_What to produce_: When you find the line with "Definition spublish (channel" among the records below, reproduce it and each line after it exactly, ending with the line with "Definition flushall_options (options".

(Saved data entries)
(** Sorted sets. *)

Definition zadd (key : K) (member : M) (score : SK) : Command :=
  taken (CMD "ZADD" ▷ key ▷ score ▷ member).
Definition zadd_multiple (key : K) (items : list (SK * M)) : Command :=
  taken (CMD "ZADD" ▷ key ▷ items).
Definition zadd_options (key : K) (member : M) (score : SK) (options : SortedSetAddOptions) :
    Command :=
  taken (CMD "ZADD" ▷ key ▷ options ▷ score ▷ member).
Definition zadd_multiple_options (key : K) (items : list (SK * M)) (options : SortedSetAddOptions)
    : Command :=
  taken (CMD "ZADD" ▷ key ▷ options ▷ items).
Definition zcard (key : K) : Command := taken (CMD "ZCARD" ▷ key).
Definition zcount (key : K) (min : M) (max : MM) : Command :=
  taken (CMD "ZCOUNT" ▷ key ▷ min ▷ max).
Definition zincr (key : K) (member : M) (delta : D) : Command :=
  taken (CMD "ZINCRBY" ▷ key ▷ delta ▷ member).
Definition zinterstore (dstkey : D) (keys : K) : Command :=
  taken (CMD "ZINTERSTORE" ▷ dstkey ▷ num_of_args AK keys ▷ keys).
Definition zinterstore_min (dstkey : D) (keys : K) : Command :=
  taken (CMD "ZINTERSTORE" ▷ dstkey ▷ num_of_args AK keys ▷ keys ▷' "AGGREGATE" ▷' "MIN").
Definition zinterstore_max (dstkey : D) (keys : K) : Command :=
  taken (CMD "ZINTERSTORE" ▷ dstkey ▷ num_of_args AK keys ▷ keys ▷' "AGGREGATE" ▷' "MAX").
Definition zinterstore_weights (dstkey : D) (keys : list (K * W)) : Command :=
  taken (CMD "ZINTERSTORE" ▷ dstkey ▷ num_of_refs (map fst keys) ▷& map fst keys ▷' "WEIGHTS"
    ▷& map snd keys).
Definition zinterstore_min_weights (dstkey : D) (keys : list (K * W)) : Command :=
  taken (CMD "ZINTERSTORE" ▷ dstkey ▷ num_of_refs (map fst keys) ▷& map fst keys ▷' "AGGREGATE"
    ▷' "MIN" ▷' "WEIGHTS" ▷& map snd keys).
Definition zinterstore_max_weights (dstkey : D) (keys : list (K * W)) : Command :=
  taken (CMD "ZINTERSTORE" ▷ dstkey ▷ num_of_refs (map fst keys) ▷& map fst keys ▷' "AGGREGATE"
    ▷' "MAX" ▷' "WEIGHTS" ▷& map snd keys).
Definition zlexcount (key : K) (min : M) (max : MM) : Command :=
  taken (CMD "ZLEXCOUNT" ▷ key ▷ min ▷ max).
Definition bzpopmax (key : K) (timeout : f64) : Command := taken (CMD "BZPOPMAX" ▷ key ▷ timeout).
Definition zpopmax (key : K) (count : Z) : Command := taken (CMD "ZPOPMAX" ▷ key ▷ count).
Definition bzpopmin (key : K) (timeout : f64) : Command := taken (CMD "BZPOPMIN" ▷ key ▷ timeout).
Definition zpopmin (key : K) (count : Z) : Command := taken (CMD "ZPOPMIN" ▷ key ▷ count).
Definition bzmpop_max (timeout : f64) (keys : K) (count : Z) : Command :=
  taken (CMD "BZMPOP" ▷ timeout ▷ num_of_args AK keys ▷ keys ▷' "MAX" ▷' "COUNT" ▷ count).
Definition zmpop_max (keys : K) (count : Z) : Command :=
  taken (CMD "ZMPOP" ▷ num_of_args AK keys ▷ keys ▷' "MAX" ▷' "COUNT" ▷ count).
Definition bzmpop_min (timeout : f64) (keys : K) (count : Z) : Command :=
  taken (CMD "BZMPOP" ▷ timeout ▷ num_of_args AK keys ▷ keys ▷' "MIN" ▷' "COUNT" ▷ count).
Definition zmpop_min (keys : K) (count : Z) : Command :=
  taken (CMD "ZMPOP" ▷ num_of_args AK keys ▷ keys ▷' "MIN" ▷' "COUNT" ▷ count).
Definition zrandmember (key : K) (count : option Z) : Command :=
  taken (CMD "ZRANDMEMBER" ▷ key ▷ count).
Definition zrandmember_withscores (key : K) (count : Z) : Command :=
  taken (CMD "ZRANDMEMBER" ▷ key ▷ count ▷' "WITHSCORES").
Definition zrange (key : K) (start stop : Z) : Command :=
  taken (CMD "ZRANGE" ▷ key ▷ start ▷ stop).
Definition zrange_withscores (key : K) (start stop : Z) : Command :=
  taken (CMD "ZRANGE" ▷ key ▷ start ▷ stop ▷' "WITHSCORES").
Definition zrangebylex (key : K) (min : M) (max : MM) : Command :=
  taken (CMD "ZRANGEBYLEX" ▷ key ▷ min ▷ max).
Definition zrangebylex_limit (key : K) (min : M) (max : MM) (offset count : Z) : Command :=
  taken (CMD "ZRANGEBYLEX" ▷ key ▷ min ▷ max ▷' "LIMIT" ▷ offset ▷ count).
Definition zrevrangebylex (key : K) (max : MM) (min : M) : Command :=
  taken (CMD "ZREVRANGEBYLEX" ▷ key ▷ max ▷ min).
Definition zrevrangebylex_limit (key : K) (max : MM) (min : M) (offset count : Z) : Command :=
  taken (CMD "ZREVRANGEBYLEX" ▷ key ▷ max ▷ min ▷' "LIMIT" ▷ offset ▷ count).
Definition zrangebyscore (key : K) (min : M) (max : MM) : Command :=
  taken (CMD "ZRANGEBYSCORE" ▷ key ▷ min ▷ max).
Definition zrangebyscore_withscores (key : K) (min : M) (max : MM) : Command :=
  taken (CMD "ZRANGEBYSCORE" ▷ key ▷ min ▷ max ▷' "WITHSCORES").
Definition zrangebyscore_limit (key : K) (min : M) (max : MM) (offset count : Z) : Command :=
  taken (CMD "ZRANGEBYSCORE" ▷ key ▷ min ▷ max ▷' "LIMIT" ▷ offset ▷ count).
Definition zrangebyscore_limit_withscores (key : K) (min : M) (max : MM) (offset count : Z) :
    Command :=
  taken (CMD "ZRANGEBYSCORE" ▷ key ▷ min ▷ max ▷' "WITHSCORES" ▷' "LIMIT" ▷ offset ▷ count).
Definition zrank (key : K) (member : M) : Command := taken (CMD "ZRANK" ▷ key ▷ member).
Definition zrem (key : K) (members : M) : Command := taken (CMD "ZREM" ▷ key ▷ members).
Definition zrembylex (key : K) (min : M) (max : MM) : Command :=
  taken (CMD "ZREMRANGEBYLEX" ▷ key ▷ min ▷ max).
Definition zremrangebyrank (key : K) (start stop : Z) : Command :=
  taken (CMD "ZREMRANGEBYRANK" ▷ key ▷ start ▷ stop).
Definition zrembyscore (key : K) (min : M) (max : MM) : Command :=
  taken (CMD "ZREMRANGEBYSCORE" ▷ key ▷ min ▷ max).
Definition zrevrange (key : K) (start stop : Z) : Command :=
  taken (CMD "ZREVRANGE" ▷ key ▷ start ▷ stop).
Definition zrevrange_withscores (key : K) (start stop : Z) : Command :=
  taken (CMD "ZREVRANGE" ▷ key ▷ start ▷ stop ▷' "WITHSCORES").
Definition zrevrangebyscore (key : K) (max : MM) (min : M) : Command :=
  taken (CMD "ZREVRANGEBYSCORE" ▷ key ▷ max ▷ min).
Definition zrevrangebyscore_withscores (key : K) (max : MM) (min : M) : Command :=
  taken (CMD "ZREVRANGEBYSCORE" ▷ key ▷ max ▷ min ▷' "WITHSCORES").
Definition zrevrangebyscore_limit (key : K) (max : MM) (min : M) (offset count : Z) : Command :=
  taken (CMD "ZREVRANGEBYSCORE" ▷ key ▷ max ▷ min ▷' "LIMIT" ▷ offset ▷ count).
Definition zrevrangebyscore_limit_withscores (key : K) (max : MM) (min : M) (offset count : Z) :
    Command :=
  taken (CMD "ZREVRANGEBYSCORE" ▷ key ▷ max ▷ min ▷' "WITHSCORES" ▷' "LIMIT" ▷ offset ▷ count).
Definition zrevrank (key : K) (member : M) : Command := taken (CMD "ZREVRANK" ▷ key ▷ member).
Definition zscore (key : K) (member : M) : Command := taken (CMD "ZSCORE" ▷ key ▷ member).
Definition zscore_multiple (key : K) (members : list M) : Command :=
  taken (CMD "ZMSCORE" ▷ key ▷ members).
Definition zunionstore (dstkey : D) (keys : K) : Command :=
  taken (CMD "ZUNIONSTORE" ▷ dstkey ▷ num_of_args AK keys ▷ keys).
Definition zunionstore_min (dstkey : D) (keys : K) : Command :=
  taken (CMD "ZUNIONSTORE" ▷ dstkey ▷ num_of_args AK keys ▷ keys ▷' "AGGREGATE" ▷' "MIN").
Definition zunionstore_max (dstkey : D) (keys : K) : Command :=
  taken (CMD "ZUNIONSTORE" ▷ dstkey ▷ num_of_args AK keys ▷ keys ▷' "AGGREGATE" ▷' "MAX").
Definition zunionstore_weights (dstkey : D) (keys : list (K * W)) : Command :=
  taken (CMD "ZUNIONSTORE" ▷ dstkey ▷ num_of_refs (map fst keys) ▷& map fst keys ▷' "WEIGHTS"
    ▷& map snd keys).
Definition zunionstore_min_weights (dstkey : D) (keys : list (K * W)) : Command :=
  taken (CMD "ZUNIONSTORE" ▷ dstkey ▷ num_of_refs (map fst keys) ▷& map fst keys ▷' "AGGREGATE"
    ▷' "MIN" ▷' "WEIGHTS" ▷& map snd keys).
Definition zunionstore_max_weights (dstkey : D) (keys : list (K * W)) : Command :=
  taken (CMD "ZUNIONSTORE" ▷ dstkey ▷ num_of_refs (map fst keys) ▷& map fst keys ▷' "AGGREGATE"
    ▷' "MAX" ▷' "WEIGHTS" ▷& map snd keys).

(** HyperLogLogs. *)

Definition pfadd (key : K) (element : E) : Command := taken (CMD "PFADD" ▷ key ▷ element).
Definition pfcount (key : K) : Command := taken (CMD "PFCOUNT" ▷ key).
Definition pfmerge (dstkey : D) (srckeys : SK) : Command :=
  taken (CMD "PFMERGE" ▷ dstkey ▷ srckeys).

(** Publishing. *)

Definition publish (channel : K) (message : E) : Command :=
  taken (CMD "PUBLISH" ▷ channel ▷ message).
Definition spublish (channel : K) (message : E) : Command :=
  taken (CMD "SPUBLISH" ▷ channel ▷ message).

(** Objects and clients. *)

Definition object_encoding (key : K) : Command := taken (CMD "OBJECT" ▷' "ENCODING" ▷ key).
Definition object_idletime (key : K) : Command := taken (CMD "OBJECT" ▷' "IDLETIME" ▷ key).
Definition object_freq (key : K) : Command := taken (CMD "OBJECT" ▷' "FREQ" ▷ key).
Definition object_refcount (key : K) : Command := taken (CMD "OBJECT" ▷' "REFCOUNT" ▷ key).
Definition client_getname : Command := taken (CMD "CLIENT" ▷' "GETNAME").
Definition client_id : Command := taken (CMD "CLIENT" ▷' "ID").
Definition client_setname (connection_name : K) : Command :=
  taken (CMD "CLIENT" ▷' "SETNAME" ▷ connection_name).

(** Flushing. *)

Definition flushall : Command := taken (CMD "FLUSHALL").
Definition flushall_options (options : FlushAllOptions) : Command :=
  taken (CMD "FLUSHALL" ▷ options).
Definition flushdb : Command := taken (CMD "FLUSHDB").
Definition flushdb_options (options : FlushAllOptions) : Command :=
  taken (CMD "FLUSHDB" ▷ options).
End builders.

(** ** Iterators ([implement_iterators!] of [commands/macros.rs])

    The command an iterator starts from, with its cursor argument. *)

Definition with_cursor_arg (c : Command) (cur : Z) : Command := c ← c; Some (cursor_arg c cur).

Section iterators.
Context `{AK : ToRedisArgs K} `{AP : ToRedisArgs P}.

Definition scan : Command := with_cursor_arg (CMD "SCAN") 0.
Definition scan_options (opts : ScanOptions) : Command := with_cursor_arg (CMD "SCAN") 0 ▷ opts.
Definition scan_match (pattern : P) : Command := with_cursor_arg (CMD "SCAN") 0 ▷' "MATCH" ▷ pattern.
Definition hscan (key : K) : Command := with_cursor_arg (CMD "HSCAN" ▷ key) 0.
Definition hscan_match (key : K) (pattern : P) : Command :=
  with_cursor_arg (CMD "HSCAN" ▷ key) 0 ▷' "MATCH" ▷ pattern.
Definition sscan (key : K) : Command := with_cursor_arg (CMD "SSCAN" ▷ key) 0.
Definition sscan_match (key : K) (pattern : P) : Command :=
  with_cursor_arg (CMD "SSCAN" ▷ key) 0 ▷' "MATCH" ▷ pattern.
Definition zscan (key : K) : Command := with_cursor_arg (CMD "ZSCAN" ▷ key) 0.
Definition zscan_match (key : K) (pattern : P) : Command :=
  with_cursor_arg (CMD "ZSCAN" ▷ key) 0 ▷' "MATCH" ▷ pattern.
End iterators.

(** ** Where a cluster client sends a command *)

(** The node the command is sent to is that of the slot of the key, a replica
    being allowed when the command is a reading one. *)
Definition routed_by_key `{Crc16} `{HashOrder} (name : string) (key : bytes) (b : Command) : Prop :=
  exists c, b = Some c /\ for_routable c = Some (Some (for_key (bs name) key)).

(** The first word of the commands with subcommands. *)
Definition has_subcommands (name : bytes) : bool :=
  one_of name ["XGROUP"; "OBJECT"; "SLOWLOG"; "FUNCTION"; "MODULE"; "COMMAND"; "PUBSUB"; "CONFIG";
    "MEMORY"; "XINFO"; "CLIENT"; "ACL"; "SCRIPT"; "CLUSTER"; "LATENCY"].

(** The arguments [l] are those of the command called [name]. *)
Definition names (l : list bytes) (name : bytes) : bool :=
  match l with
  | a :: l' =>
      negb (bool_decide (a = [])) &&
      if has_subcommands (to_ascii_uppercase a)
      then match l' with
           | b :: _ => bool_decide (to_ascii_uppercase a ++ bs " " ++ to_ascii_uppercase b = name)
           | [] => false
           end
      else bool_decide (to_ascii_uppercase a = name)
  | [] => false
  end.

Lemma names_app l l' name : names l name = true -> names (l ++ l') name = true.
Proof. destruct l as [|a [|b l]]; simpl; [done| |done]. case_match; [by rewrite andb_false_r | done]. Qed.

_Solved problem_:
Definition spublish (channel : K) (message : E) : Command :=
  taken (CMD "SPUBLISH" ▷ channel ▷ message).

(** Objects and clients. *)

Definition object_encoding (key : K) : Command := taken (CMD "OBJECT" ▷' "ENCODING" ▷ key).
Definition object_idletime (key : K) : Command := taken (CMD "OBJECT" ▷' "IDLETIME" ▷ key).
Definition object_freq (key : K) : Command := taken (CMD "OBJECT" ▷' "FREQ" ▷ key).
Definition object_refcount (key : K) : Command := taken (CMD "OBJECT" ▷' "REFCOUNT" ▷ key).
Definition client_getname : Command := taken (CMD "CLIENT" ▷' "GETNAME").
Definition client_id : Command := taken (CMD "CLIENT" ▷' "ID").
Definition client_setname (connection_name : K) : Command :=
  taken (CMD "CLIENT" ▷' "SETNAME" ▷ connection_name).

(** Flushing. *)

Definition flushall : Command := taken (CMD "FLUSHALL").
Definition flushall_options (options : FlushAllOptions) : Command :=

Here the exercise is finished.